November 21, 2019

Existing home sales rose 1.9% in October to 5,460 thousand after having fallen 2.5% in September.  Sales currently are 4.6% higher than where they were at this time last year.

Lawrence Yun, NAR chief economist said that “Historically-low interest rates, continuing job expansion, higher weekly earnings and low mortgage rates are undoubtedly contributing to these higher numbers.  “We will likely continue to see sales climb as long as potential buyers are presented with an adequate supply of inventory.”

With a small increase in sales  and a drop in the available inventory, the month’s supply of available homes fell from 4.1 to 3.9 months.  Realtors consider a 6.0 month supply as  the point at which demand for and supply of homes are roughly in balance.  Thus, housing remains in very short supply.  Given the low inventory of homes available for sale Yun continues his call for new construction. “The issuance of more housing permits is a very positive sign and a good step toward more inventory,” said Yun, citing the latest data for housing starts. “In order to better counter and even slow the increase in housing prices, home builders will have to bring additional homes on the market.”

If one looks at the actual number of homes available for sale, it has been steadily declining for a decade although with an encouraging uptick in recent months.  Realtors cannot sell what is not available for sale.  If sales were not being constrained by the limited supply they would almost certainly be at a 5,800 thousand pace rather than the current 5,450 thousand and we would not be talking about weakness in home sales.

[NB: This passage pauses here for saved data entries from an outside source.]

(** Modelled from the spec: a DataSet ([fastNLP/core/dataset.py]) is an
    ordered sequence of Instances. *)
Abbreviation DataSet := (list Instance).

(** Modelled from the spec: the origin length of a field is its true,
    pre-padding length. *)
Definition origin_length (f : Field) : nat := length (value f).

(** [for name, v in d.items(): acc[name].append(v)] on a
    [defaultdict(list)]: every value of [d] is appended to the list kept
    under its name (lines 59-62 of [batch.py]). *)
Definition append_all {A} (acc : gmap string (list A)) (d : gmap string A)
    : gmap string (list A) :=
  merge (λ ol oa,
           match oa with
           | Some a => Some (default [] ol ++ [a])
           | None => ol
           end) acc d.

(** The same over a sequence of dicts, from an empty [defaultdict]. *)
Definition gather {A} (ds : list (gmap string A)) : gmap string (list A) :=
  foldl append_all ∅ ds.

(** Modelled from the spec: [DataSet.get_length] exposes, per field name, the
    ordered sequence of per-instance lengths; for one instance these are the
    lengths of its fields. *)
Definition Instance_get_length (ins : Instance) : gmap string nat :=
  origin_length <$> ins.

(** Modelled from the spec: the sequence of a field has one entry for each
    instance that carries the field, in dataset order. *)
Definition get_length (d : DataSet) : gmap string (list nat) :=
  gather (Instance_get_length <$> d).

(** Modelled from the spec: a field is rendered at the requested padding
    length by extending it with the filler value 0; a value that exceeds the
    requested length cannot be rendered and the conversion fails. *)
Definition Field_to_tensor (f : Field) (padding_length : nat) : Res Tensor :=
  if decide (origin_length f ≤ padding_length)
  then Ok (LongTensor (value f ++ replicate (padding_length - origin_length f) 0%Z))
  else Raise ValueError.

(** Modelled from the spec: the fields of an instance that carry the tag
    [target], each rendered at the padding length requested under its name;
    a name without a requested length raises [KeyError]. *)
Definition Instance_to_tensor (target : bool) (ins : Instance)
    (padding_length : gmap string nat) : Res (gmap string Tensor) :=
  dict_for id (λ name f, pl ← getitem padding_length name; Field_to_tensor f pl)
           (filter (λ kf, is_target kf.2 = target) ins).

(** Modelled from the spec: [DataSet.to_tensor(index, padding_length)] returns
    the pair (input fields, target fields) of the instance at [index], each a
    mapping from field name to a single tensor padded to the requested
    length. *)
Definition to_tensor (d : DataSet) (idx : nat) (padding_length : gmap string nat)
    : Res (gmap string Tensor * gmap string Tensor) :=
  match d !! idx with
  | None => Raise IndexError
  | Some ins =>
      x ← Instance_to_tensor false ins padding_length;
      y ← Instance_to_tensor true ins padding_length;
      Ok (x, y)
  end.

(** ** The sampler

    A callable that returns the index ordering of one pass.  It may be
    randomized, so it threads its own state (a seed). *)
Definition Sampler := nat → DataSet → list nat * nat.

(** [SeqSampler] of the running example. *)
Definition SeqSampler : Sampler := λ seed d, (seq 0 (length d), seed).

(** ** The Batch iterator *)

Record Batch := mkBatch {
  dataset : DataSet;
  batch_size : nat;
  sampler : Sampler;
  seed : nat;
  use_cuda : bool;
  idx_list : option (list nat);
  curidx : nat;
  lengths : option (gmap string (list nat))
}.

(** [Batch.__init__]: [idx_list] is [None] and [lengths] is not yet set. *)
Definition init (d : DataSet) (bs : nat) (s : Sampler) (sd : nat) (uc : bool) : Batch :=
  mkBatch d bs s sd uc None 0 None.

(** [Batch.__iter__]. *)
Definition iter (b : Batch) : Batch :=
  let '(il, sd) := sampler b (seed b) (dataset b) in
  mkBatch (dataset b) (batch_size b) (sampler b) sd (use_cuda b)
          (Some il) 0 (Some (get_length (dataset b))).

Definition set_curidx (b : Batch) (c : nat) : Batch :=
  mkBatch (dataset b) (batch_size b) (sampler b) (seed b) (use_cuda b)
          (idx_list b) c (lengths b).

Definition on_device (uc : bool) (t : Tensor) : Tensor := if uc then cuda t else t.

(** What one step returns: [batch_x] and [batch_y], and (as a record of the
    loop at lines 57-58) the indices handed to [to_tensor], in call order. *)
Record BatchOut := mkOut {
  visited : list nat;
  batch_x : gmap string Tensor;
  batch_y : gmap string Tensor
}.

Definition endidx_of (b : Batch) (il : list nat) : nat :=
  Nat.min (curidx b + batch_size b) (length il).

(** Lines 51-52: the padding length of every field over the slice. *)
Definition padding_length_of (c endidx : nat) (lens : gmap string (list nat))
    : Res (gmap string nat) :=
  dict_for id (λ _ field_length, py_max (slice c endidx field_length)) lens.

(** Lines 53-54: the original lengths of every field over the slice. *)
Definition origin_lengths_of (c endidx : nat) (lens : gmap string (list nat))
    : gmap string (list nat) :=
  slice c endidx <$> lens.

(** Lines 56-62: the per-instance tensors of the slice, gathered per field. *)
Definition collect (d : DataSet) (c endidx : nat) (padding_length : gmap string nat)
    : Res (gmap string (list Tensor) * gmap string (list Tensor)) :=
  for_each (λ '(bx, by_) idx,
              '(x, y) ← to_tensor d idx padding_length;
              Ok (append_all bx x, append_all by_ y))
           (∅, ∅) (range c endidx).

(** Lines 67-71: every list of tensors is replaced by its stack. *)
Definition stack_all (uc : bool) (batch : gmap string (list Tensor))
    : Res (gmap string Tensor) :=
  dict_for id (λ _ tensor_list, t ← stack tensor_list; Ok (on_device uc t)) batch.

(** Lines 74-78: one [_origin_len] entry per name of [batch_x]. *)
Definition origin_length_entries (uc : bool) (origin_lengths : gmap string (list nat))
    (bx : gmap string Tensor) : Res (gmap string Tensor) :=
  dict_for (λ name, name +:+ "_origin_len")
           (λ name _, ol ← getitem origin_lengths name;
                      Ok (on_device uc (LongTensor (Z.of_nat <$> ol))))
           bx.

(** Lines 50-79: the batch built from the slice [curidx, endidx). *)
Definition make_batch (b : Batch) (lens : gmap string (list nat)) (endidx : nat)
    : Res BatchOut :=
  padding_length ← padding_length_of (curidx b) endidx lens;
  let origin_lengths := origin_lengths_of (curidx b) endidx lens in
  '(xs, ys) ← collect (dataset b) (curidx b) endidx padding_length;
  sx ← stack_all (use_cuda b) xs;
  sy ← stack_all (use_cuda b) ys;
  batch_origin_length ← origin_length_entries (use_cuda b) origin_lengths sx;
  Ok (mkOut (range (curidx b) endidx) (batch_origin_length ∪ sx) sy).

(** [Batch.__next__]: the state after the call and what the call returns or
    raises.  The cursor is advanced with [curidx += endidx]. *)
Definition next (b : Batch) : Batch * Res BatchOut :=
  match idx_list b with
  | None => (b, Raise TypeError)
  | Some il =>
      if decide (length il ≤ curidx b) then (b, Raise StopIteration)
      else
        let endidx := endidx_of b il in
        match lengths b with
        | None => (b, Raise AttributeError)
        | Some lens =>
            match make_batch b lens endidx with
            | Ok out => (set_curidx b (curidx b + endidx), Ok out)
            | Raise e => (b, Raise e)
            end
        end
  end.

(** The iterator as evidently intended: the same step, with the cursor set to
    [endidx] (an absolute position). *)
Definition next_fixed (b : Batch) : Batch * Res BatchOut :=
  match idx_list b with
  | None => (b, Raise TypeError)
  | Some il =>
      if decide (length il ≤ curidx b) then (b, Raise StopIteration)
      else
        let endidx := endidx_of b il in
        match lengths b with
        | None => (b, Raise AttributeError)
        | Some lens =>
            match make_batch b lens endidx with
            | Ok out => (set_curidx b endidx, Ok out)
            | Raise e => (b, Raise e)
            end
        end
  end.

(** [for batch_x, batch_y in it]: steps until [StopIteration]; any other
    exception aborts the loop.  [None] means the fuel ran out. *)
Fixpoint drain (step : Batch → Batch * Res BatchOut) (fuel : nat) (b : Batch)
    : option (Batch * Res (list BatchOut)) :=
  match fuel with
  | 0 => None
  | S fuel' =>
      match step b with
      | (b', Raise StopIteration) => Some (b', Ok [])
      | (b', Raise e) => Some (b', Raise e)
      | (b', Ok out) =>
          match drain step fuel' b' with
          | Some (b'', Ok outs) => Some (b'', Ok (out :: outs))
          | other => other
          end
      end
  end.

Definition one_pass (fuel : nat) (b : Batch) : option (Batch * Res (list BatchOut)) :=
  drain next fuel (iter b).

Definition one_pass_fixed (fuel : nat) (b : Batch) : option (Batch * Res (list BatchOut)) :=
  drain next_fixed fuel (iter b).

(** ** The running example

    The example at the end of [batch.py]: text fields as inputs, label fields
    as targets, batch size 2 and the sequential sampler; the third text has
    two tokens, as in the three-instance scenario of the specification. *)

Definition text_field (tokens : list Z) : Field := mkField tokens false.
Definition label_field (label : Z) : Field := mkField [label] true.

Definition example_instance (tokens : list Z) (label : Z) : Instance :=
  {[ "text" := text_field tokens; "label" := label_field label ]}.

Definition example_data : DataSet :=
  [ example_instance [0; 1; 2; 3]%Z 0%Z;
    example_instance [4; 5; 2; 6; 7; 8; 9]%Z 1%Z;
    example_instance [10; 11]%Z 0%Z ].

Definition example_iterator : Batch := init example_data 2 SeqSampler 0 false.

(** ** Vocabulary of the properties *)

Definition never_stops {A} (r : Res A) : Prop := r ≠ Raise StopIteration.

Definition nonempty {A} (l : list A) : option (list A) :=
  match l with
  | [] => None
  | _ => Some l
  end.

(** All instances of the dataset carry the same field names. *)
Definition uniform (d : DataSet) : Prop :=
  Forall (λ ins, dom ins = dom (default ∅ (head d))) d.

#[global] Instance uniform_dec (d : DataSet) : Decision (uniform d).
Proof. unfold uniform. apply _. Defined.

Meanwhile, properties stayed on the market for just 36 days in October.  Forty-six percent of homes that sold in October were on the market less than a month.  The 36-day length of time between listing and sale is close to the shortest on record.  Back in 2011 homes remained on the market for 100 days.  Thus, the demand for housing still seems to be quite solid.

The National Association of Realtors series on affordability now stands at about 165.  While Yun is concerned that housing will become less affordable if prices rise at a faster rate than income, that simply is not happening.  At its current level  a household earning the median income has 65% more income than is necessary to get a mortgage for a median priced house.  Going into the recession consumers had only 14% more money than was required to purchase that median priced home.  Thus, housing remains quite affordable and should continue to remain affordable throughout the rest of 2019 and 2020 because sizable job gains and rising wages are boosting income, mortgage rates have fallen, and that combination is more offsetting the increase in home prices.  As a result, housing affordability has risen considerably in the past few months.

Existing home prices fell 0.2% in October to $270,900 in October after having fallen 2..7% in September.  Because this is a relatively volatile series we tend to focus on the 3-month average of prices which now stands at $273,800.  Over the course of the past year existing home prices have risen 6.2% which is a bit higher the 4.0-5.0% range that we have seen for the past year or so.  The shortage of homes available for sale finally seems to be putting some upward pressure on prices.

At the same time mortgage rates are declining.  they reached a peak of 4.9% but with global GDP growth slowing and economic uncertainty rising, mortgage rates have fallen steadily since the beginning of the year. to 3.7%  At the same time, and for the same reasons, the Fed cut rates three times this year.

The housing sector will continue to climb in the quarters ahead.   Jobs growth is expected to remain solid which should boost  income. Wage growth has begun to accelerate.  Home prices have been rising at a moderate pace.  And mortgage rates have worked their way lower to 3.7%.